Preconceito Linguístico

Enviada em 11/08/2022

Durante o Período Colonial do Brasil, diversas etnias conviveram em sociedade. Esse fator contribuiu para as diversas variações da língua no português brasileiro. No entanto, com o enorme acervo de dialetos no país, o preconceito linguístico instalou-se e vem aumentando cada vez mais, trazendo inúmeros efeitos à comunidade brasileira. Desse modo, pode-se mencionar a negligência coletiva e a ineficiência estatal como agravadores da situação.

Nesse contexto, percebe-se que um dos fatores que intensifica o preconceito linguístico é o descaso coletivo. Essa condição pode ser observada na ideia de Banalidade do Mal, de Hannah Arendt, que afirma que o pior mal é aquele tratado com indiferença. Bem como na teoria, vê-se, na realidade, vários casos de pessoas sofrendo com tratamentos degradantes, apenas pelo seu jeito de falar, sem que haja comoção da população, já que banalizaram aquilo que faz mal. Dessa forma, mudanças são importantes para mitigar essa problemática, pois ela cria uma divisão social, alterando negativamente a qualidade de vida do cidadão.
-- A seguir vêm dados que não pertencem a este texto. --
(* ===== verification/QueryCorrect.v ===== *)
(** Queries through the execution engine: what [Execute] returns for a plan is
    what the reference evaluator says, and the world is at rest again. *)

From S2P Require Import Prelude Bytes Rid BufferPoolManager Value Types TypesCorrect ValueFactory Schema Expression TablePage TablePageCorrect TupleValues TupleCorrect.
From S2P Require Import Transaction TableHeap TableHeapCorrect TableScan HashUtil Catalog Executor ReadExecutors JoinExecutors AggregationExecutor WriteExecutors ExecutionEngine.
From S2P Require Import QuerySemantics ScanCorrect JoinCorrect AggregationCorrect.


Lemma check_ok b (u : unit) : check b = Ok u -> b = true.
Proof. by destruct b. Qed.

Lemma keys_ok_type (keys : list Value) : keys_ok ((fun k => [k]) <$> keys) = true -> exists t, Forall (good_key t) keys.
Proof.
  destruct keys as [|k0 keys]; [by exists INVALID|]. intros [ts Hts]%keys_ok_plain. exists (type_id_ k0).
  pose proof Hts as Hts0. apply Forall_cons in Hts0 as [H0 _]. inversion H0 as [|? ? ts' ? [_ Ht] Hnil]; subst.
  inversion Hnil; subst. eapply Forall_impl; [exact (proj1 (Forall_fmap (fun k => [k]) _ (k0 :: keys)) Hts)|]. intros k Hk. by inversion Hk; subst.
Qed.

Section QueryCorrect.
Context `{Config} `{!HashOrder} {S P I : Type} `{!BufferPoolManager S P bytes} `{!BufferPoolSpec S P bytes} `{!Index S I}
  `{!TablePagesOk (good_data (S := S) (P := P)) (zero_data (S := S) (P := P))}.
Context (c : Catalog I) (txn : Transaction) (F : Frame S P) (heaps : TableInfo -> heap -> Prop).
Notation rest := (at_rest c txn F heaps).

Lemma wp_get_catalog (Q : Catalog I -> ExecutorContext S I -> Prop) w : Q (catalog_ w) w -> wp get_catalog Q w.
Proof. done. Qed.

(** The rows of the database are in the heaps of the catalog's tables. *)
Definition stores (db : database) : Prop :=
  forall oid info rs, db oid = Some (info, rs) ->
  GetTable oid c = Some info /\ exists h, heaps info h /\ Forall2 (stored info) (heap_tuples h) rs.

(** What the factory makes is an executor of these rows. *)
Definition creates (plan : PlanNode) (out : Schema Expression) (rows : list qrow) (n : nat) : Prop :=
  forall fuel (w : ExecutorContext S I), (n <= fuel)%nat -> rest w ->
  wp (CreateExecutor fuel plan) (fun a w' => rest w' /\ exists stands,
    @implements _ _ _ (any_methods a) rest stands out rows n /\ stands (any_object a) None) w.

Context (db : database).
Hypothesis Hdb : stores db.

Lemma create_scan out predicate oid rows :
  good_schema out -> denote_scan db out predicate oid = Ok rows -> exists n, creates (SeqScanPlanNode out predicate oid) out rows n.
Proof.
  intros Hs Hd. unfold denote_scan in Hd. destruct (db oid) as [[info rs]|] eqn:Edb; [|done]. cbn [of_option rbind] in Hd.
  apply rbind_ok in Hd as (idxs & Hidx & Hd). apply rbind_ok in Hd as (p & Hp & Hrows).
  destruct (Hdb oid info rs Edb) as (Hget & h & Hh & Hall).
  eexists. intros fuel w Hf Hw. cbn [CreateExecutor]. apply wp_bind. unfold SeqScan_new. apply wp_bind, wp_get_catalog.
  rewrite (ar_catalog _ _ _ _ _ Hw), Hget. eapply wp_bind, wp_lift; [exact Hidx|]. eapply wp_bind, wp_lift; [exact Hp|].
  apply wp_ret, wp_ret. split; [done|]. cbn [make any_methods any_object]. eexists.
  split; [by eapply (scan_implements c txn F heaps (MkSeqScan out p (Some info) idxs TableHeap_End TableHeap_End) info h rs)|].
  by split_and!.
Qed.

Lemma create_limit out plan limit rows n :
  0 <= limit < 2 ^ 64 -> creates plan out rows n -> creates (LimitPlanNode out plan limit) out (take (Z.to_nat limit) rows) n.
Proof.
  intros Hl Hc fuel w Hf Hw. cbn [CreateExecutor]. apply wp_bind. eapply wp_mono; [by apply Hc|].
  intros [C methods e] w' (Hw' & st & Him & Hst). apply wp_ret. split; [done|]. cbn [make any_methods any_object any_type] in *.
  eexists. split; [by apply (limit_implements _ _ _ _ _ Him)|]. split_and!; [done|done|by eexists].
Qed.

Lemma create_distinct out plan rows n :
  keys_ok rows.*1 = true -> creates plan out rows n -> creates (DistinctPlanNode out plan) out (nub_by fst rows) (Datatypes.S (n + length rows)).
Proof.
  intros Hk Hc fuel w Hf Hw. cbn [CreateExecutor]. apply wp_bind. eapply wp_mono; [by apply Hc; [lia|]|].
  intros [C methods e] w' (Hw' & st & Him & Hst). apply wp_ret. split; [done|]. cbn [make any_methods any_object any_type] in *.
  eexists. split; [by apply (distinct_implements _ _ _ _ _ Him)|]. split_and!; [done|by eexists].
Qed.

Lemma create_nested_loop out left_plan right_plan predicate sl sr left_rows right_rows rows nl nr :
  good_schema out -> OutputSchema left_plan = Some sl -> OutputSchema right_plan = Some sr ->
  creates left_plan sl left_rows nl -> creates right_plan sr right_rows nr ->
  denote_nested_loop out predicate left_rows right_rows = Ok rows ->
  exists n, creates (NestedLoopJoinPlanNode out left_plan right_plan predicate) out rows n.
Proof.
  intros Hs Hsl Hsr Hl Hr Hd. apply rbind_ok in Hd as (p & Hp & Hrows). eexists. intros fuel w Hf Hw. cbn [CreateExecutor].
  apply wp_bind. eapply wp_mono; [apply Hl; [|exact Hw]|]; [shelve|]. intros [L ml l] w1 (Hw1 & stl & Himl & Hstl).
  apply wp_bind. eapply wp_mono; [apply Hr; [|exact Hw1]|]; [shelve|]. intros [R mr r] w2 (Hw2 & str & Himr & Hstr).
  rewrite Hsl, Hsr. unfold NestedLoopJoin_new. eapply wp_bind, wp_lift; [by rewrite Hp|]. apply wp_ret. split; [done|].
  cbn [make any_methods any_object any_type] in *. eexists.
  split; [by apply (nested_loop_implements _ _ _ _ _ _ _ _ _ Himl Himr out p Hs)|]. split_and!; try done; by eexists.
  Unshelve. all: lia.
Qed.

Lemma create_hash_join out left_plan right_plan left_key right_key sl sr left_rows right_rows rows nl nr :
  good_schema out -> OutputSchema left_plan = Some sl -> OutputSchema right_plan = Some sr ->
  creates left_plan sl left_rows nl -> creates right_plan sr right_rows nr ->
  denote_hash_join out left_key right_key left_rows right_rows = Ok rows ->
  exists n, creates (HashJoinPlanNode out left_plan right_plan left_key right_key) out rows n.
Proof.
  intros Hs Hsl Hsr Hl Hr Hd. apply rbind_ok in Hd as (lefts & Hlefts & Hd). apply rbind_ok in Hd as (rights & Hrights & Hd).
  apply rbind_ok in Hd as (u & Hkeys%check_ok & Hd). apply rbind_ok in Hd as (u' & Hnd%check_ok%bool_decide_eq_true & Hrows).
  destruct (keys_ok_type _ Hkeys) as [t [Hkl Hkr]%Forall_app].
  exists (nl + nr + Datatypes.S (length left_rows + length right_rows))%nat. intros fuel w Hf Hw. cbn [CreateExecutor].
  apply wp_bind. eapply wp_mono; [apply Hl; [lia|exact Hw]|]. intros [L ml l] w1 (Hw1 & stl & Himl & Hstl).
  apply wp_bind. eapply wp_mono; [apply Hr; [lia|exact Hw1]|]. intros [R mr r] w2 (Hw2 & str & Himr & Hstr).
  rewrite Hsl, Hsr. cbn [any_methods any_object any_type] in *. apply wp_bind.
  eapply wp_mono; [eapply (HashJoin_new_ok _ _ _ _ _ _ _ _ _ Himl Himr out left_key right_key t lefts); try done; lia|].
  intros e w3 [Hw3 He]. apply wp_ret. split; [done|]. cbn [make any_methods any_object]. eexists. split; [|exact He].
  eapply implements_more; [|by eapply (hash_join_implements _ _ _ _ _ _ _ _ _ Himl Himr out right_key Hs t lefts rights)]. lia.
Qed.

Lemma create_aggregation out plan s having group_bys aggregates agg_types child_rows rows n :
  good_schema out -> creates plan s child_rows n ->
  denote_aggregation out having group_bys aggregates agg_types child_rows = Ok rows ->
  exists n, creates (AggregationPlanNode out plan having group_bys aggregates agg_types) out rows n.
Proof.
  intros Hs Hc Hd. apply rbind_ok in Hd as (u & Hlen%check_ok%bool_decide_eq_true & Hd). apply rbind_ok in Hd as (init & Hinit & Hd).
  apply rbind_ok in Hd as (keyed & Hkeyed & Hd). apply rbind_ok in Hd as (u' & Hkeys%check_ok & Hd).
  apply rbind_ok in Hd as (groups & Hgroups & Hrows). destruct (keys_ok_plain _ Hkeys) as [ts Hts].
  exists (Datatypes.S (n + length child_rows)). intros fuel w Hf Hw. cbn [CreateExecutor].
  apply wp_bind. eapply wp_mono; [apply Hc; [lia|exact Hw]|]. intros [C methods e] w1 (Hw1 & st & Him & Hst).
  cbn [any_methods any_object any_type] in *. apply wp_bind.
  eapply wp_mono; [eapply (Aggregation_new_ok _ _ _ _ _ Him out having group_bys aggregates agg_types init ts Hinit Hlen keyed groups); try done; lia|].
  intros e' w2 [Hw2 He]. apply wp_ret. split; [done|]. cbn [make any_methods any_object]. eexists. split; [|exact He].
  eapply implements_more; [|by eapply (aggregation_implements _ _ _ _ _ Him)]. lia.
Qed.

Lemma plan_creates plan : forall rows, plan_ok plan -> denote db plan = Ok rows ->
  exists out n, OutputSchema plan = Some out /\ creates plan out rows n.
Proof.
  induction plan as [out p oid| | | | | |out child IH having gs ags types|out child IH limit|out child IH|out l IHl r IHr p| |out l IHl r IHr lk rk];
    intros rows Hok Hd; try done; cbn [plan_ok denote] in Hok, Hd.
  - destruct (create_scan out p oid rows Hok Hd) as [n Hn]. by exists out, n.
  - destruct Hok as [Hok Hs]. apply rbind_ok in Hd as (child_rows & Hchild & Hd). destruct (IH child_rows Hok Hchild) as (s & n & Hs' & Hn).
    destruct (create_aggregation out child s having gs ags types child_rows rows n Hs Hn Hd) as [n' Hn']. by exists out, n'.
  - destruct Hok as (Hok & Hs & Hl). apply rbind_ok in Hd as (child_rows & Hchild & Hd). injection Hd as <-.
    destruct (IH child_rows Hok Hchild) as (s & n & Hs' & Hn). rewrite Hs in Hs'. injection Hs' as <-. exists out, n.
    split; [done|]. by apply create_limit.
  - destruct Hok as (Hok & Hs). apply rbind_ok in Hd as (child_rows & Hchild & Hd). apply rbind_ok in Hd as (u & Hk%check_ok & Hd).
    injection Hd as <-. destruct (IH child_rows Hok Hchild) as (s & n & Hs' & Hn). rewrite Hs in Hs'. injection Hs' as <-.
    exists out. eexists. split; [done|]. by apply create_distinct.
  - destruct Hok as (Hl & Hr & Hs). apply rbind_ok in Hd as (lrows & Hlr & Hd). apply rbind_ok in Hd as (rrows & Hrr & Hd).
    destruct (IHl lrows Hl Hlr) as (sl & nl & Hsl & Hnl), (IHr rrows Hr Hrr) as (sr & nr & Hsr & Hnr).
    destruct (create_nested_loop out l r p sl sr lrows rrows rows nl nr) as [n Hn]; try done. by exists out, n.
  - destruct Hok as (Hl & Hr & Hs). apply rbind_ok in Hd as (lrows & Hlr & Hd). apply rbind_ok in Hd as (rrows & Hrr & Hd).
    destruct (IHl lrows Hl Hlr) as (sl & nl & Hsl & Hnl), (IHr rrows Hr Hrr) as (sr & nr & Hsr & Hnr).
    destruct (create_hash_join out l r lk rk sl sr lrows rrows rows nl nr) as [n Hn]; try done. by exists out, n.
Qed.

(** ** The engine *)

Lemma execute_loop {E} `{!AbstractExecutor S I E} stands s all n : forall rows fuel exec_fuel e w row acc done_rows,
  implements rest stands s all n -> stands e (Some rows) -> rest w -> (n <= exec_fuel)%nat -> (length rows < fuel)%nat ->
  Forall2 (row_of s) acc done_rows ->
  wp (Execute_loop fuel exec_fuel e row acc) (fun tuples w' => rest w' /\ Forall2 (row_of s) tuples (done_rows ++ rows.*1)) w.
Proof.
  induction rows as [|q rows IH]; intros * Him Hst Hw Hn Hf Hacc; (destruct fuel as [|fuel]; [lia|]); cbn [Execute_loop]; apply wp_bind;
    (eapply wp_mono; [by eapply (im_next _ _ _ _ _ Him)|]); intros [[b row'] e'] w' [Hw' Hc]; cbn [fst snd] in Hc.
  - destruct Hc as [-> _]. apply wp_ret. rewrite app_nil_r. by split.
  - destruct Hc as (-> & Hq & _ & Hc). eapply wp_mono; [apply (IH _ _ _ _ _ _ (done_rows ++ [q.1])); try done; [simpl in Hf; lia|]|].
    { apply Forall2_app; [done|]. by constructor. }
    intros tuples w2 [Hw2 Ht]. split; [done|]. cbn [fmap list_fmap]. by rewrite <- app_assoc in Ht.
Qed.

Lemma plan_ok_reads plan : plan_ok plan -> modifies plan = false.
Proof. by destruct plan. Qed.

Lemma execute_ok plan rows : plan_ok plan -> denote db plan = Ok rows ->
  exists out n, OutputSchema plan = Some out /\ forall fuel w, (n <= fuel)%nat -> rest w ->
  exists tuples w', Execute fuel plan w = Ok (true, Some (tuples, w')) /\ rest w' /\ Forall2 (row_of out) tuples rows.*1.
Proof.
  intros Hok Hd. destruct (plan_creates plan rows Hok Hd) as (out & n & Hs & Hn). exists out, (Datatypes.S (n + length rows)). split; [done|].
  intros fuel w Hf Hw. assert (Hnf : (n <= fuel)%nat) by lia. apply (Hn fuel w Hnf), wp_run in Hw as ([E m e] & w1 & Hrun & Hw1 & st & Him & Hst).
  unfold Execute. rewrite Hrun. cbn [rbind any_methods any_object any_type] in *.
  pose proof (im_init _ _ _ _ _ Him _ _ _ _ Hst Hw1 Hnf) as Hinit. apply wp_run in Hinit as (e' & w2 & Hrun2 & Hw2 & Hst2).
  rewrite Hrun2. cbn [rbind].
  pose proof (execute_loop st out rows n rows fuel fuel e' w2 no_row [] [] Him Hst2 Hw2 Hnf ltac:(lia) ltac:(constructor)) as Hloop.
  apply wp_run in Hloop as (tuples & w3 & Hrun3 & Hw3 & Ht). rewrite Hrun3, plan_ok_reads by done. by exists tuples, w3.
Qed.
End QueryCorrect.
Além disso, a ineficiência estatal agrava ainda mais o cenário do preconceito linguístico no Brasil. Logo, segundo a obra “Utilitarismo”, de Stuart Mill, é dever do Estado garantir o maior bem-estar possível para o povo, assegurando seus direitos. Fazendo um paralelo com a conjuntura do país, é notório que o governo parece estar inerte quanto aos atos desumanos voltados às variantes linguísticas, apesar de a sensação de acolhimento ser uma necessidade humana. Sendo assim, é visível que atitudes precisam ser tomadas para combater essa mazela, porque, progressivamente, mais indivíduos tornam-se vítimas desse sistema falho, dando a noção de impunidade aos agressores.

Medidas, portanto, fazem-se indispensáveis para reduzir o preconceito linguístico na nação. Diante disso, o Governo Federal, instância máxima do país, deve, por meio de propagandas na mídia, apresentar produções artísticas que mostrem respeito entre as variações da língua, além de aumentar a fiscalização em espaços comuns, a fim de promover a harmonia social e punir a violência. Assim, o princípio utilitarista, de Stuart Mill, será corretamente aplicado.